After locating the line that contains "getAllowed org id vk" in the data below, set down exactly that line and each one after it through the line that contains "m_clients (w_m w) !! id = Some st ∧", and nothing more.

[Input records — start]

Lemma feed_inv_step f g : feed_step f g → feed_inv f → feed_inv g.
Proof.
  intros [id u f' Hn Hu|id f'|t f'] Hi i c; cbn [fd_hub fd_users].
  - unfold live, subscribe. rewrite lookup_insert. case_decide as E.
    + intros [= <-]. subst i. split; [cbn; lia|]. exists u. rewrite lookup_insert_eq. by repeat split.
    + intros H. rewrite lookup_insert_ne by done. exact (Hi _ _ H).
  - unfold unsubscribe. rewrite lookup_delete_Some. intros [Hne H]. rewrite lookup_delete_ne by done. exact (Hi _ _ H).
  - unfold hub_Record. rewrite lookup_fmap, fmap_Some. intros (c0 & H & ->).
    destruct (Hi _ _ H) as (Hl & u & Hu & Hs & Hid & Hq).
    destruct (negb (String.eqb (cl_user c0) "") && negb (String.eqb (cl_user c0) (t_UserID (t_base t)))) eqn:Et;
      [split; [done|]; eauto|].
    destruct (Nat.ltb_spec (length (cl_queue c0)) 64) as [Hlt|]; [|split; [done|]; eauto].
    cbn [cl_queue cl_user]. split; [rewrite length_app; cbn; lia|]. exists u. split_and!; try done.
    intros Hr. apply Forall_app. split; [by apply Hq|]. constructor; [|done].
    unfold live_scope in Hs. destruct (String.eqb_spec (u_Role u) RoleAdmin); [done|].
    rewrite Hs in Et. destruct (String.eqb_spec (u_ID u) ""); [done|].
    destruct (String.eqb_spec (u_ID u) (t_UserID (t_base t))); done.
Qed.

Definition empty_feed : feed := mkFeed ∅ ∅.

Lemma feed_inv_reachable f : rtc feed_step empty_feed f → feed_inv f.
Proof.
  intros H. assert (∀ f g, rtc feed_step f g → feed_inv f → feed_inv g) as Hr.
  { induction 1; [done|]. eauto using feed_inv_step. }
  eapply Hr; [exact H|]. intros id c. cbn. by rewrite lookup_empty.
Qed.

(** The live feed of a member: in any sequence of connections, departures and
    traces, what waits for a client who is not an administrator are traces of
    that user, at most 64 of them. *)
Theorem live_member_confined (f : feed) (id : nat) (c : client) (u : CoreStore.User) :
  rtc feed_step empty_feed f → fd_hub f !! id = Some c → fd_users f !! id = Some u → u_Role u ≠ RoleAdmin →
  Forall (fun t => t_UserID (t_base t) = u_ID u) (cl_queue c) ∧ (length (cl_queue c) ≤ 64)%nat.
Proof.
  intros Hr Hc Hu Hrole. destruct (feed_inv_reachable f Hr _ _ Hc) as (Hl & u' & Hu' & _ & _ & Hq).
  simplify_eq. auto.
Qed.
Lemma allows_key s vk : AllowsVirtualKey s vk = true ↔ sp_AllowedVirtualKeyIDs s = [] ∨ vk ∈ sp_AllowedVirtualKeyIDs s.
Proof.
  clear unmarshal IsPrint.
  unfold AllowsVirtualKey. destruct (sp_AllowedVirtualKeyIDs s) as [|x l]; [naive_solver|].
  rewrite existsb_eqb. naive_solver.
Qed.

Lemma org_mismatch_false org st :
  org_mismatch org st = false ↔ org = "" ∨ sr_OrgID (st_record st) = "" ∨ sr_OrgID (st_record st) = org.
Proof.
  clear unmarshal IsPrint.
  unfold org_mismatch. destruct (String.eqb_spec org ""), (String.eqb_spec (sr_OrgID (st_record st)) ""),
    (String.eqb_spec (sr_OrgID (st_record st)) org); cbn [negb andb]; intuition congruence.
Qed.

Lemma key_refused_false vk st :
  key_refused vk st = false ↔
  ∀ s, st_spec st = Some s → vk ≠ "" → sp_AllowedVirtualKeyIDs s = [] ∨ vk ∈ sp_AllowedVirtualKeyIDs s.
Proof.
  clear unmarshal IsPrint.
  unfold key_refused. destruct (st_spec st) as [s|]; [|naive_solver].
  rewrite andb_false_iff, !negb_false_iff, allows_key. destruct (String.eqb_spec vk ""); split.
  - intros _ s' _ ?. done.
  - by left.
  - intros [?|H] s' [= <-] _; [done|exact H].
  - intros H. right. by apply H.
Qed.

Lemma getAllowed_Ok org id vk m st :
  getAllowed org id vk m = Ok st ↔ m_clients m !! id = Some st ∧ may_use org vk st.
Proof.
  unfold getAllowed, may_use. rewrite <- org_mismatch_false, <- key_refused_false.
  destruct (m_clients m !! id) as [st'|]; [|by split; [|intros [? _]]].
  destruct (org_mismatch org st') eqn:E1; [by split; [|intros ([= ->] & ? & _); congruence]|].
  destruct (key_refused vk st') eqn:E2; [by split; [|intros ([= ->] & _ & ?); congruence]|].
  split; [by intros [= ->]|by intros ([= ->] & _)].
Qed.

Lemma ready_spec w st id :
  winv w → m_clients (w_m w) !! id = Some st → not_ready st = false →
  ∃ spec cli, st_spec st = Some spec ∧ st_cli st = Some cli ∧ cli ∈ open_clients (w_m w) ∧ sr_Enabled (st_record st) = true.
Proof.
  intros (Hm & _) H Hr. destruct (Hm _ _ H) as (_ & _ & H3). unfold not_ready in Hr.
  destruct (st_cli st) as [n|]; [|by rewrite orb_true_r in Hr].
  destruct (H3 n eq_refl) as (_ & [spec Hs] & He & Ho & _). by exists spec, n.
Qed.

(** What [CallTool] does, on every branch, in a reachable state. *)
Lemma CallTool_cases now latency call org id cc req w :
  winv w →
  (∃ e, CallTool IsPrint now latency call org id cc req (w_m w) = Some (None, Some e, [], [])) ∨
  (∃ st spec cli,
     m_clients (w_m w) !! id = Some st ∧ may_use org (cc_VirtualKeyID cc) st ∧ not_ready st = false ∧
     st_spec st = Some spec ∧ st_cli st = Some cli ∧ cli ∈ open_clients (w_m w) ∧ sr_Enabled (st_record st) = true ∧
     TrimSpace (cr_Name req) ≠ "" ∧ AllowsTool (Some spec) (cr_Name req) = true ∧
     let o := mkOutgoing cli (cr_Name req) (cr_Arguments req) (Timeout spec) in
     CallTool IsPrint now latency call org id cc req (w_m w) =
       Some (Some (match call o with UFailed _ => mkCallResult "" false "" latency
                   | UResult ie content raw => mkCallResult content ie raw latency end),
             match call o with UFailed e => Some (EMessage e) | _ => None end, [o],
             [tool_log now latency st cc req (call o)])).
Proof.
  intros Hw. unfold CallTool. destruct (getAllowed org id (cc_VirtualKeyID cc) (w_m w)) as [st|e] eqn:Hg; [|by left; eexists].
  apply getAllowed_Ok in Hg as [Hst Hu]. destruct (not_ready st) eqn:Hr; [by left; eexists|].
  destruct (ready_spec w st id Hw Hst Hr) as (spec & cli & Hs & Hc & Ho & He).
  destruct (String.eqb_spec (TrimSpace (cr_Name req)) ""); [by left; eexists|]. rewrite Hs.
  destruct (AllowsTool (Some spec) (cr_Name req)) eqn:Ha; [|by left; eexists]. cbn [negb]. rewrite Hc.
  right. exists st, spec, cli. by split_and!.
Qed.
Lemma binds_app ps qs a b f g : binds ps a f → binds qs b g → binds (ps ++ qs)%list (a ++ b)%list (fun t => f t && g t).
Proof.
  intros Hp Hq rest. destruct (Hq rest) as (h2 & E2 & F2). destruct (Hp (b ++ rest)%list) as (h1 & E1 & F1).
  rewrite <- app_assoc. revert E1 F1. generalize (a ++ b ++ rest)%list f h1. clear Hp Hq.
  induction ps as [|p ps IH]; intros args f' h' E1 F1; cbn [bind app] in *.
  - injection E1 as <- ->. exists h2. split; [done|]. intros t. by rewrite <- F1, F2.
  - destruct (bind_pred conv p args) as [[f1 r1]|]; [|done].
    destruct (bind conv ps r1) as [[g1 r2]|] eqn:Eb; [|done]. injection E1 as <- ->.
    destruct (IH r1 g1 g1 Eb (fun _ => eq_refl)) as (h & Eh & Fh). rewrite Eh. eexists. split; [done|].
    intros t. cbn. by rewrite Fh, <- F1, andb_assoc.
Qed.

Lemma binds_ext ps a f g : binds ps a f → (∀ t, f t = g t) → binds ps a g.
Proof. intros H E rest. destruct (H rest) as (h & Eh & F). exists h. split; [done|]. intros t. by rewrite F. Qed.

Lemma binds_one p a f : (∀ rest, bind_pred conv p (a ++ rest)%list = Some (f, rest)) → binds [p] a f.
Proof. intros H rest. cbn [bind]. rewrite H. eexists. split; [done|]. intros t. cbn beta. by rewrite andb_true_r. Qed.

Lemma binds_when c p x f : binds [p] [x] f → binds (when c p) (when c x) (fun t => negb c || f t).
Proof. destruct c; [done|]. intros _. apply binds_nil. Qed.

Lemma binds_org orgID : binds [fst (orgScopeClause orgID)] (snd (orgScopeClause orgID)) (in_scope orgID).
Proof.
  unfold orgScopeClause, in_scope. destruct (String.eqb orgID DefaultOrgID).
  - apply binds_one. by intros rest.
  - eapply binds_ext; [by apply binds_one|]. intros t. cbn beta. by rewrite orb_false_r.
Qed.
Definition EmailMode (c : Config) : res email_err email_mode :=
  let with_sender (mode : string) : res email_err email_mode :=
    let from := TrimSpace (cf_EmailFromAddress c) in
    if String.eqb from "" then Err ErrNoSender
    else if negb (ParseAddress from) then Err (ErrBadSender (cf_EmailFromAddress c))
    else Ok (mkMode mode from false) in
  let provider := ToLower (TrimSpace (cf_EmailProvider c)) in
  if String.eqb provider "resend" then
    if String.eqb (cf_ResendAPIKey c) "" then Err ErrNoResendKey else with_sender "resend"
  else if String.eqb provider "smtp" then
    if String.eqb (TrimSpace (cf_SMTPHost c)) "" then Err ErrNoSMTPHost else with_sender "smtp"
  else if String.eqb provider "noop" then Ok (mkMode "noop" "" true)
  else if String.eqb provider "" then
    if negb (String.eqb (TrimSpace (cf_ResendAPIKey c)) "") then with_sender "resend"
    else if negb (String.eqb (TrimSpace (cf_SMTPHost c)) "") then with_sender "smtp"
    else Ok (mkMode "" "" false)
  else Err (ErrUnknownProvider (cf_EmailProvider c)).

Definition EmailEnabled (c : Config) : bool :=
  match EmailMode c with
  | Err _ => false
  | Ok m =>
      if String.eqb (em_from m) "" then false
      else if em_devOnly m then cf_DevMode c
      else negb (String.eqb (em_mode m) "")
  end.
End Email.

(** ** Route groups *)

Abbreviation route_groups := (gmap string (list string)).

Definition trimmed_fields (s : string) (sep : ascii) : list string :=
  List.filter (fun p => negb (String.eqb p "")) (map TrimSpace (Split s sep)).

(** One group of the specification. *)
Definition parse_group (group : string) : option (string * list string) :=
  let group := TrimSpace group in
  if String.eqb group "" then None
  else
    match Cut group "=" with
    | None => None
    | Some (alias, list) =>
        let alias := TrimSpace alias in
        if String.eqb alias "" then None
        else match trimmed_fields list "," with [] => None | models => Some (alias, models) end
    end.

Definition ParseRouteGroups (spec : string) : route_groups :=
  foldl (fun m g => match parse_group g with Some (alias, models) => <[alias := models]> m | None => m end) ∅ (Split spec ";").

(** The map is walked in an order of Go's choice: [entries] lists it. *)
Definition format_group (g : string * list string) : list string :=
  match snd g with [] => [] | models => [fst g +:+ "=" +:+ Join models ","] end.

Definition FormatRouteGroups (entries : list (string * list string)) : string :=
  Join (concat (map format_group entries)) ";".
Definition set_cache_cfg (en : bool) (ttl : Duration) (th : float64) (mx : Z) (ex : bool) (c : gateway_cfg) : gateway_cfg :=
  mkGatewayCfg (gc_GuardrailsEnabled c) (gc_BlockPIIIn c) (gc_RedactPIIOut c) (gc_MaxInputChrs c) (gc_DenyPatterns c)
    (gc_ValidateJSON c) (gc_SelfCorrectionEnabled c) (gc_SelfCorrectionMaxRetries c) en ttl th mx ex
    (gc_FailoverWebhookURL c) (gc_FailoverSlackURL c) (gc_FailoverAlertCooldown c).

Definition set_alerting (wh sl : string) (cd : Duration) (c : gateway_cfg) : gateway_cfg :=
  mkGatewayCfg (gc_GuardrailsEnabled c) (gc_BlockPIIIn c) (gc_RedactPIIOut c) (gc_MaxInputChrs c) (gc_DenyPatterns c)
    (gc_ValidateJSON c) (gc_SelfCorrectionEnabled c) (gc_SelfCorrectionMaxRetries c) (gc_CacheEnabled c) (gc_CacheTTL c)
    (gc_CacheThreshold c) (gc_CacheMaxEntries c) (gc_CacheExact c) wh sl cd.

Inductive runtime_err := ErrCacheNeedsBoot | ErrDuration (s : string).

(** The cache part: the switch, which takes effect at once, then the time to live,
    which may fail, then the rest. *)
Definition patch_cache (p : SemanticCachePatch) (g : gatewayRuntimeController) : gatewayRuntimeController * res runtime_err (list string) :=
  let c := grc_cfg g in
  if (match cp_Enabled p with Some true => true | _ => false end) && negb (grc_booted g) then (g, Err ErrCacheNeedsBoot)
  else
    let g1 :=
      match cp_Enabled p with
      | None => g
      | Some en =>
          let g' := with_cfg (set_cache_cfg en (gc_CacheTTL c) (gc_CacheThreshold c) (gc_CacheMaxEntries c) (gc_CacheExact c) c) g in
          if grc_handler g
          then let l := grc_live g in
               with_live (mkLive (lv_guard l) (lv_selfCorrectMax l) (en && grc_booted g) (lv_sinks l) (lv_cacheCfg l) (lv_workersStarted l)) g'
          else g'
      end in
    let c1 := grc_cfg g1 in
    match match cp_TTL p with None => Some (gc_CacheTTL c1) | Some s => ParseDuration (TrimSpace s) end with
    | None => (g1, Err (ErrDuration (default "" (cp_TTL p))))
    | Some ttl =>
        let c2 := set_cache_cfg (gc_CacheEnabled c1) ttl (default (gc_CacheThreshold c1) (cp_Threshold p))
                    (default (gc_CacheMaxEntries c1) (cp_MaxEntries p)) (default (gc_CacheExact c1) (cp_ExactMatch p)) c1 in
        let g2 := with_cfg c2 g1 in
        let l := grc_live g2 in
        let g3 := if grc_booted g2 && gc_CacheEnabled c2
                  then with_live (mkLive (lv_guard l) (lv_selfCorrectMax l) (lv_cacheOn l) (lv_sinks l)
                         (Some (effectiveConfig (SemCache.mkConfig true (gc_CacheTTL c2) (gc_CacheThreshold c2) (gc_CacheMaxEntries c2) 0
                                                   (gc_CacheExact c2)))) (lv_workersStarted l)) g2
                  else g2 in
        (g3, Ok (named (cp_Enabled p) "semantic_cache.enabled" ++ named (cp_TTL p) "semantic_cache.ttl" ++
                 named (cp_Threshold p) "semantic_cache.threshold" ++ named (cp_MaxEntries p) "semantic_cache.max_entries" ++
                 named (cp_ExactMatch p) "semantic_cache.exact_match")%list)
    end.

Definition patch_alerting (p : AlertingPatch) (g : gatewayRuntimeController) : gatewayRuntimeController * res runtime_err (list string) :=
  let c := grc_cfg g in
  let wh := default (gc_FailoverWebhookURL c) (TrimSpace <$> ap_FailoverWebhook p) in
  let sl := default (gc_FailoverSlackURL c) (TrimSpace <$> ap_FailoverSlack p) in
  let g1 := with_cfg (set_alerting wh sl (gc_FailoverAlertCooldown c) c) g in
  match match ap_Cooldown p with None => Some (gc_FailoverAlertCooldown c) | Some s => ParseDuration (TrimSpace s) end with
  | None => (g1, Err (ErrDuration (default "" (ap_Cooldown p))))
  | Some d =>
      (applyFailoverLocked (with_cfg (set_alerting wh sl d c) g1),
       Ok (named (ap_FailoverWebhook p) "alerting.failover_webhook" ++ named (ap_FailoverSlack p) "alerting.failover_slack" ++
           named (ap_Cooldown p) "alerting.cooldown")%list)
  end.

Definition opt_part {P} (f : P → gatewayRuntimeController → gatewayRuntimeController * res runtime_err (list string))
    (p : option P) (g : gatewayRuntimeController) : gatewayRuntimeController * res runtime_err (list string) :=
  match p with None => (g, Ok []) | Some p => f p g end.

(** [gateway_Apply]: the parts in order; an error leaves what was done before it. *)
Definition gateway_Apply (patch : GatewayConfigPatch) (g : gatewayRuntimeController) : gatewayRuntimeController * res runtime_err gateway_cfg :=
  let '(g1, diff1) :=
    match pt_Guardrails patch with
    | None => (g, [])
    | Some p => (applyGuardrailsLocked (with_cfg (patch_guardrails p (grc_cfg g)) g), guardrails_diff p)
    end in
  match opt_part patch_cache (pt_SemanticCache patch) g1 with
  | (g2, Err e) => (g2, Err e)
  | (g2, Ok diff2) =>
      match opt_part patch_alerting (pt_Alerting patch) g2 with
      | (g3, Err e) => (g3, Err e)
      | (g3, Ok diff3) => let g4 := with_diff (diff1 ++ diff2 ++ diff3)%list g3 in (g4, Ok (grc_cfg g4))
      end
  end.

(** ** The console's request *)

Inductive config_reply := CfgUnavailable | CfgInvalid | CfgOK (snap : gateway_cfg).

(** [patchGatewayConfig] after the administrator check and the decoding: the
    controller, the reply and whether the audit line is written. *)
Definition patchGatewayConfig (patch : GatewayConfigPatch) (s : option gatewayRuntimeController)
    : option gatewayRuntimeController * config_reply * bool :=
  match s with
  | None => (None, CfgUnavailable, false)
  | Some g =>
      let bad_threshold :=
        match pt_SemanticCache patch with
        | Some p => match cp_Threshold p with Some t => flt t fzero || fgt t fone | None => false end
        | None => false
        end in
      let bad_ttl :=
        match pt_SemanticCache patch with
        | Some p => match cp_TTL p with Some t => match ParseDuration (TrimSpace t) with None => true | Some _ => false end | None => false end
        | None => false
        end in
      if bad_threshold || bad_ttl then (s, CfgInvalid, false)
      else match gateway_Apply patch g with
           | (g', Err _) => (Some g', CfgInvalid, false)
           | (g', Ok snap) => (Some g', CfgOK snap, true)
           end
  end.
End GatewayRuntime.

(** ** The evaluation and routing settings *)

Record EvalConfigPatchWeights := mkPatchWeights { pw_Quality : option float64; pw_Cost : option float64; pw_Latency : option float64 }.

(** The nested [routing] object with its optional [weights] is the last field. *)
Record EvalConfigPatch := mkEvalPatch {
  ep_SampleRate : option float64; ep_JudgeBaseURL : option string; ep_JudgeModel : option string; ep_JudgeAPIKey : option string;
  ep_EvalServiceURL : option string; ep_EvalServiceMetrics : option string; ep_RouteWQuality : option float64;
  ep_RouteWCost : option float64; ep_RouteWLatency : option float64; ep_RouteWindow : option string; ep_RouteGroups : option string;
  ep_Weights : option EvalConfigPatchWeights
}.

Definition nested_first (nested flat : option float64) : option float64 := match nested with Some v => Some v | None => flat end.
Definition RouteQualityWeight (p : EvalConfigPatch) : option float64 := nested_first (ep_Weights p ≫= pw_Quality) (ep_RouteWQuality p).
Definition RouteCostWeight (p : EvalConfigPatch) : option float64 := nested_first (ep_Weights p ≫= pw_Cost) (ep_RouteWCost p).
Definition RouteLatencyWeight (p : EvalConfigPatch) : option float64 := nested_first (ep_Weights p ≫= pw_Latency) (ep_RouteWLatency p).

Definition present {A} (o : option A) : bool := match o with Some _ => true | None => false end.

Definition patchTouchesEvalCompute (p : EvalConfigPatch) : bool :=
  present (ep_JudgeBaseURL p) || present (ep_JudgeModel p) || present (ep_JudgeAPIKey p) || present (ep_EvalServiceURL p) ||
  present (ep_EvalServiceMetrics p).

Section EvalRuntime.
Context {E : Type}.

Record evalRuntimeController := mkERC {
  erc_worker : option Worker;
  erc_router : option (Router E);
  erc_groups : option route_groups
}.

Inductive eval_runtime_err := ErrNoWorker | ErrPluginOnly | ErrRouteWindow (s : string).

[Input records — finish]

> **Exercise result**:
  getAllowed org id vk m = Ok st ↔ m_clients m !! id = Some st ∧ may_use org vk st.
Proof.
  unfold getAllowed, may_use. rewrite <- org_mismatch_false, <- key_refused_false.
  destruct (m_clients m !! id) as [st'|]; [|by split; [|intros [? _]]].
  destruct (org_mismatch org st') eqn:E1; [by split; [|intros ([= ->] & ? & _); congruence]|].
  destruct (key_refused vk st') eqn:E2; [by split; [|intros ([= ->] & _ & ?); congruence]|].
  split; [by intros [= ->]|by intros ([= ->] & _)].
Qed.

Lemma ready_spec w st id :
  winv w → m_clients (w_m w) !! id = Some st → not_ready st = false →
  ∃ spec cli, st_spec st = Some spec ∧ st_cli st = Some cli ∧ cli ∈ open_clients (w_m w) ∧ sr_Enabled (st_record st) = true.
Proof.
  intros (Hm & _) H Hr. destruct (Hm _ _ H) as (_ & _ & H3). unfold not_ready in Hr.
  destruct (st_cli st) as [n|]; [|by rewrite orb_true_r in Hr].
  destruct (H3 n eq_refl) as (_ & [spec Hs] & He & Ho & _). by exists spec, n.
Qed.

(** What [CallTool] does, on every branch, in a reachable state. *)
Lemma CallTool_cases now latency call org id cc req w :
  winv w →
  (∃ e, CallTool IsPrint now latency call org id cc req (w_m w) = Some (None, Some e, [], [])) ∨
  (∃ st spec cli,
     m_clients (w_m w) !! id = Some st ∧ may_use org (cc_VirtualKeyID cc) st ∧ not_ready st = false ∧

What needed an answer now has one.